Ensemble Integration (EI)¶

Source: Li et al. (2022), Bioinformatics Advances
Type: Late fusion integration pattern
Best for: Heterogeneous feature spaces, small-to-medium datasets, interpretable multimodal fusion

Problem It Solves¶

Challenge: How to integrate heterogeneous biomedical data modalities (genetics, brain imaging, clinical data) that have very different structures, scales, and semantics without losing modality-specific signals.

Solution: Ensemble Integration (EI) treats each modality as a first-class citizen by: 1. Training specialized models per modality with appropriate inductive biases 2. Combining modality predictions via heterogeneous ensembles (stacking, selection, averaging) 3. Providing interpretable feature rankings across all modalities

Why traditional approaches fail: - Early integration (concatenate raw features) → loses modality-specific structure - Intermediate integration (shared embeddings) → emphasizes agreement, suppresses modality-unique signals - Single-model approaches → can't adapt architecture to each modality's semantics

Core Mechanics¶

1. Modality-Specific Model Training¶

Train diverse base classifiers per modality using algorithms matched to data structure:

# Genetics: sequence/graph data
gene_models = {
    'lr': LogisticRegression(C=0.01),
    'rf': RandomForestClassifier(n_estimators=100),
    'svm': SVC(kernel='rbf', probability=True),
    'xgb': XGBClassifier(max_depth=5)
}

# Brain: spatial/temporal features
brain_models = {
    'lr': LogisticRegression(C=0.1),
    'gbdt': LightGBMClassifier(num_leaves=31),
    'knn': KNeighborsClassifier(n_neighbors=5)
}

Key insight: Different modalities benefit from different inductive biases (trees for genetics, neighbors for imaging).
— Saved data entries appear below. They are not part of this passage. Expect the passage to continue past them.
Lemma ldb_run_spec cmds st ab : simulates st ab → Forall cmd_bytes cmds → ∃ st', ldb_run st cmds = Some (st', (kvs_run ab cmds).2) ∧ simulates st' (kvs_run ab cmds).1.
Proof.
  revert st ab. induction cmds as [|c cmds IH]; intros st ab Hs Hc; [by exists st|]. apply Forall_cons in Hc as [Hc1 Hc]. cbn [ldb_run kvs_run]. destruct (ldb_step_spec st ab c Hs Hc1) as (st1 & -> & Hs1). destruct (kvs_step ab c) as [ab1 r]. cbn [fst snd mbind option_bind] in *.
  destruct (IH st1 ab1 Hs1 Hc) as (st2 & -> & Hs2). destruct (kvs_run ab1 cmds) as [ab2 rs]. cbn [fst snd mbind option_bind] in *. by exists st2.
Qed.

Lemma empty_simulates (db : DB) size : db_inv db → contents db = Some ∅ → simulates (ldb_New db size, []) ([], []).
Proof. intros H1 H2. split; [|constructor]. exists ∅. apply ldb_New_ok; [done|done|]. split; [constructor|constructor|done|]. intros k. cbn. by rewrite lookup_empty. Qed.
End Spec.
(* ===== verification/LinkedStore.v ===== *)
(** * The linked database with its codec (src/database/linkeddb/codec.go)

    The nodes are node_stored as the bytes of the codec; the linked database is then a list of
    entries under every sequence of calls ([linkeddb_refines]). *)
From stdpp Require Import strings.
From S2P Require Import Prelude Bytes Packer Codec CodecEncode CodecDecode CodecManager LinkedList LinkedHashmap LRUCache Database MemDB LinkedDB LinkedDBSpec.

(** ** The codec of nodes *)

Definition node_fields (s : Z) : list field :=
  let on := [("serialize", "true")]%string in
  [mkField (TSlice TUint8) on true; mkField TBool on true; mkField (TSlice TUint8) on true; mkField TBool on true; mkField (TSlice TUint8) on true].
Definition node_tags : list string := ["serialize"%string].

Definition CodecVersion : Z := 0.


Definition node_val (n : lnode) : val :=
  VStruct [VSlice (VNum <$> ln_Value n); VBool (ln_HasNext n); VSlice (VNum <$> ln_Next n); VBool (ln_HasPrevious n); VSlice (VNum <$> ln_Previous n)].
Definition val_node (v : val) : option lnode :=
  match v with
  | VStruct [VSlice value; VBool hasNext; VSlice next; VBool hasPrevious; VSlice previous] => Some (mkLnode (num <$> value) hasNext (num <$> next) hasPrevious (num <$> previous))
  | _ => None
  end.

Section Store.
Context (grow : Z → Z → Z) (Hgrow : ∀ cap neededSize, neededSize ≤ grow cap neededSize).

(** No type is registered and no type is an interface. *)
Definition no_interfaces (t : ty) (i : Z) : bool := false.
(** A node has slices in it. *)
Definition node_comparable (t : ty) : bool := match underlying t with TSlice _ | TMap _ _ | TStruct _ => false | _ => true end.
Definition node_types : TypeCodec := LinearCodec no_interfaces (linear_registry []).
Definition node_types_laws : TypeCodecLaws grow no_interfaces node_types := LinearCodec_laws grow Hgrow no_interfaces [].

(** [Codec], as [init] leaves it. *)
Definition node_codec : manager := (RegisterCodec (NewManager (2 ^ 31 - 1)) CodecVersion (reflect_New grow node_fields node_tags node_comparable node_types)).1.

(** A panic counts as an error here; there is none ([node_marshals]). *)
#[global] Instance StoreCodec : NodeCodec := {|
  marshal_node n := match Marshal grow node_codec CodecVersion (Some (TStruct 0, node_val n)) with Some (Ok bs) => Ok bs | _ => Err NodeErr end;
  unmarshal_node bs := match Unmarshal 3 node_codec bs (Some (TPtr (TStruct 0))) with Some (Ok (_, v)) => match val_node v with Some n => Ok n | None => Err NodeErr end | _ => Err NodeErr end;
|}.

Abbreviation typed := (wf node_fields node_tags node_comparable no_interfaces (@type_id _ _ _ node_types_laws)).

Lemma bytes_typed b : byte_list b → typed (VSlice (VNum <$> b)) (TSlice TUint8) [].
Proof. intros [Hb Hl]. cbn [wf underlying]. split; [unfold small; by rewrite length_map|]. apply all_map. apply Forall_fmap. eapply Forall_impl; [exact Hb|]. intros x Hx. cbn. unfold is_byte in Hx. lia. Qed.

Lemma node_typed n : node_bytes n → typed (node_val n) (TStruct 0) [].
Proof. intros (H1 & H2 & H3). split; [done|]. cbn. pose proof (bytes_typed _ H1). pose proof (bytes_typed _ H2). pose proof (bytes_typed _ H3). done. Qed.

Lemma same_slice b w : same node_fields node_tags (VSlice (VNum <$> b)) (TSlice TUint8) w → w = VSlice (VNum <$> b).
Proof.
  cbn [same underlying]. destruct w as [| | | | |ws| | | |]; try done. intros [Hl Ha]. f_equal. revert ws Hl Ha. induction b as [|x b IH]; intros [|w ws] Hl Ha; try done. cbn in *. destruct Ha as [Hx Ha]. rewrite <- Hx. f_equal. apply IH; [lia|done].
Qed.

Lemma same_node n w : same node_fields node_tags (node_val n) (TStruct 0) w → val_node w = Some n.
Proof.
  intros H. unfold node_val in H. destruct w as [| | | | | | |ws| |]; try done. destruct H as [Hl Ha]. destruct ws as [|w1 [|w2 [|w3 [|w4 [|w5 [|? ?]]]]]]; try done. cbn -[same] in Ha.
  destruct Ha as (H1 & H2 & H3 & H4 & H5 & _). rewrite (same_slice _ _ (H1 eq_refl)), <- (H2 eq_refl : VBool _ = _), (same_slice _ _ (H3 eq_refl)), <- (H4 eq_refl : VBool _ = _), (same_slice _ _ (H5 eq_refl)).
  assert (∀ b : bytes, num <$> (VNum <$> b) = b) as Hnum by (intros b; rewrite <- list_fmap_compose; apply list_fmap_id). cbn [val_node]. rewrite !Hnum. by destruct n.
Qed.

Lemma bytes_depth b : (depth (VSlice (VNum <$> b)) ≤ 2)%nat.
Proof. cbn [depth]. apply le_n_S, max_list_le, Forall_fmap, Forall_fmap. apply Forall_true. cbn. lia. Qed.

Lemma node_depth n : (depth (node_val n) ≤ 3)%nat.
Proof. unfold node_val. cbn [depth map]. apply le_n_S, max_list_le. rewrite !Forall_cons, Forall_nil. repeat split; first [apply bytes_depth|lia]. Qed.

Lemma codec_registered : m_codecs node_codec !! CodecVersion = Some (reflect_New grow node_fields node_tags node_comparable node_types).
Proof. done. Qed.

(** There are no arrays in a node. *)
Lemma node_arrays : byte_arrays grow node_fields node_tags no_interfaces (TL := node_types_laws) (TStruct 0).
Proof.
  intros t Ht. assert (t ∈ [TStruct 0; TSlice TUint8; TBool; TUint8]) as Hin.
  { revert Ht. apply (rtc_closed _ (λ t, t ∈ [TStruct 0; TSlice TUint8; TBool; TUint8])); [|by left]. intros x y Hx Hp. rewrite !elem_of_cons in Hx.
    destruct Hp as [e Hu|e Hu|n e Hu|s f Hu Hf _|k v Hu|k v Hu|i dt Hu [Hr _]]; try done; repeat (destruct Hx as [->|Hx]); try (by apply elem_of_nil in Hx); try done; cbn in Hu; simplify_eq.
    - apply (bool_decide_unpack _). by vm_compute.
    - unfold node_fields in Hf. rewrite !elem_of_cons in Hf. repeat (destruct Hf as [->|Hf]); try (by apply elem_of_nil in Hf); apply (bool_decide_unpack _); by vm_compute. }
  rewrite !elem_of_cons in Hin. intros n e. repeat (destruct Hin as [->|Hin]); try done. by apply elem_of_nil in Hin.
Qed.

(** Marshaling a node never panics, and the bytes are read back. *)
Lemma node_marshals n : node_bytes n → ∃ r, Marshal grow node_codec CodecVersion (Some (TStruct 0, node_val n)) = Some r ∧ ∀ bs, r = Ok bs → unmarshal_node bs = Ok n.
Proof.
  intros Hn. assert (0 ≤ m_maxSize node_codec < 2 ^ 62) as Hmax by (change (m_maxSize node_codec) with (2 ^ 31 - 1); lia). assert (0 ≤ CodecVersion < 2 ^ 16) as Hv by (unfold CodecVersion; lia).
  destruct (Marshal_spec grow Hgrow no_interfaces node_fields node_tags node_comparable node_types node_types_laws node_codec CodecVersion Hmax codec_registered (TStruct 0) (node_val n) (node_typed n Hn)) as (r & Hr & Hspec).
  exists r. split; [done|]. intros bs (e & He & -> & Hle)%Hspec.
  destruct (Unmarshal_encoding grow no_interfaces node_fields node_tags node_comparable node_types node_types_laws node_codec CodecVersion Hv codec_registered (TStruct 0) (node_val n) e 3 node_arrays (node_typed n Hn) He Hle (node_depth n)) as (w & Hw & Hsame).
  cbn [unmarshal_node StoreCodec]. by rewrite Hw, (same_node n w Hsame).
Qed.

#[global] Instance StoreCodec_laws : NodeCodecLaws StoreCodec.
Proof.
  split.
  - intros n bs Hn Hm. destruct (node_marshals n Hn) as (r & Hr & Hun). cbn [marshal_node StoreCodec] in Hm. rewrite Hr in Hm. destruct r as [bs'|e]; [|done]. injection Hm as ->. by apply Hun.
  - intros n e Hm. cbn [marshal_node StoreCodec] in Hm. destruct (Marshal grow node_codec CodecVersion _) as [[bs|e']|]; congruence.
Qed.

(** C23: a linked database opened on an empty database answers every sequence of calls (puts,
    deletes, lookups, head queries, interleaved iterators, and opening the database below
    again with any cache size) without panicking and exactly as a list of entries, newest
    first: a put of a present key replaces its value in place, one of a new key adds it at
    the head, a delete takes the entry out wherever it is, an iterator walks the list as it
    is at each call, and a change whose nodes are larger than the codec allows is refused
    and changes nothing.  It holds over any database that keeps the database laws, for
    every iteration order of maps and for every cache size. *)
Theorem linkeddb_refines `{D : Database DB It Ba} (L : DatabaseLaws D) {RB : MapRange bytes} (db : DB) (cacheSize : Z) (cmds : list ldb_cmd) :
  db_inv db → contents db = Some ∅ → Forall cmd_bytes cmds →
  ∃ st, ldb_run (NC := StoreCodec) (ldb_New db cacheSize, []) cmds = Some (st, (kvs_run (NC := StoreCodec) ([], []) cmds).2).
Proof.
  intros Hinv Hempty Hcmds. destruct (ldb_run_spec L (NC := StoreCodec) cmds (ldb_New db cacheSize, []) ([], [])) as (st & Hst & _); [by apply empty_simulates|done|]. by exists st.
Qed.
End Store.

Definition demo_calls : list ldb_cmd :=
  [LPut [1] [10]; LPut [2] [20]; LPut [3] [30]; LNewIterator; LNext 0; LDelete [2]; LNext 0; LNext 0; LPut [3] [31]; LReopen 1; LHead; LDelete [3]; LGet [3]; LHeadKey].

Lemma linkeddb_refines_witness :
  let _ := canonical_range bytes in
  (∃ st, ldb_run (NC := StoreCodec exact_growth) (ldb_New mem_New 1, []) demo_calls = Some (st, (kvs_run (NC := StoreCodec exact_growth) ([], []) demo_calls).2)) ∧
  (kvs_run (NC := StoreCodec exact_growth) ([], []) demo_calls).2 !! 4%nat = Some (RNext true [3] [30] None) ∧
  (kvs_run (NC := StoreCodec exact_growth) ([], []) demo_calls).2 !! 10%nat = Some (REntry (Ok ([3], [31]))).
Proof.
  intros R. split; [|split; vm_compute; reflexivity].
  apply (linkeddb_refines exact_growth (λ _ n, Z.le_refl n) MemDB_laws mem_New 1 demo_calls); [exact I|reflexivity|].
  repeat constructor; vm_compute; (reflexivity || discriminate).
Defined.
2. Late Fusion Strategies¶

Simple averaging:

ensemble_pred = (gene_pred_proba + brain_pred_proba) / 2

Ensemble selection (Li et al. method): - Iteratively add models that improve validation performance - Greedy forward selection with replacement - Automatically weights models by contribution

Stacking with meta-learner:

# Stack predictions from all base models
meta_features = np.hstack([gene_preds, brain_preds])
meta_model = LogisticRegression()
meta_model.fit(meta_features, y_train)

⚠️ Critical: Stacking must be fold-proper to avoid leakage—train meta-learner only on out-of-fold base predictions.

3. Interpretability via Feature Ranking¶

Cross-modality feature importance: 1. For each base model, extract feature importances (coefficients, SHAP values, permutation importance) 2. Aggregate via ensemble weights 3. Rank features across all modalities

Result: Identify which genes AND which brain regions drive predictions, weighted by ensemble contribution.

When to Use¶

✅ Use Ensemble Integration when: - Modalities have heterogeneous structures (sequences, images, graphs, tables) - Dataset size is small-to-medium (< 10k samples) - Missing data is common (not all subjects have all modalities) - Interpretability is critical for clinical translation - Baseline comparisons needed (per-modality vs. fusion performance) - Computing resources are limited (no end-to-end training needed)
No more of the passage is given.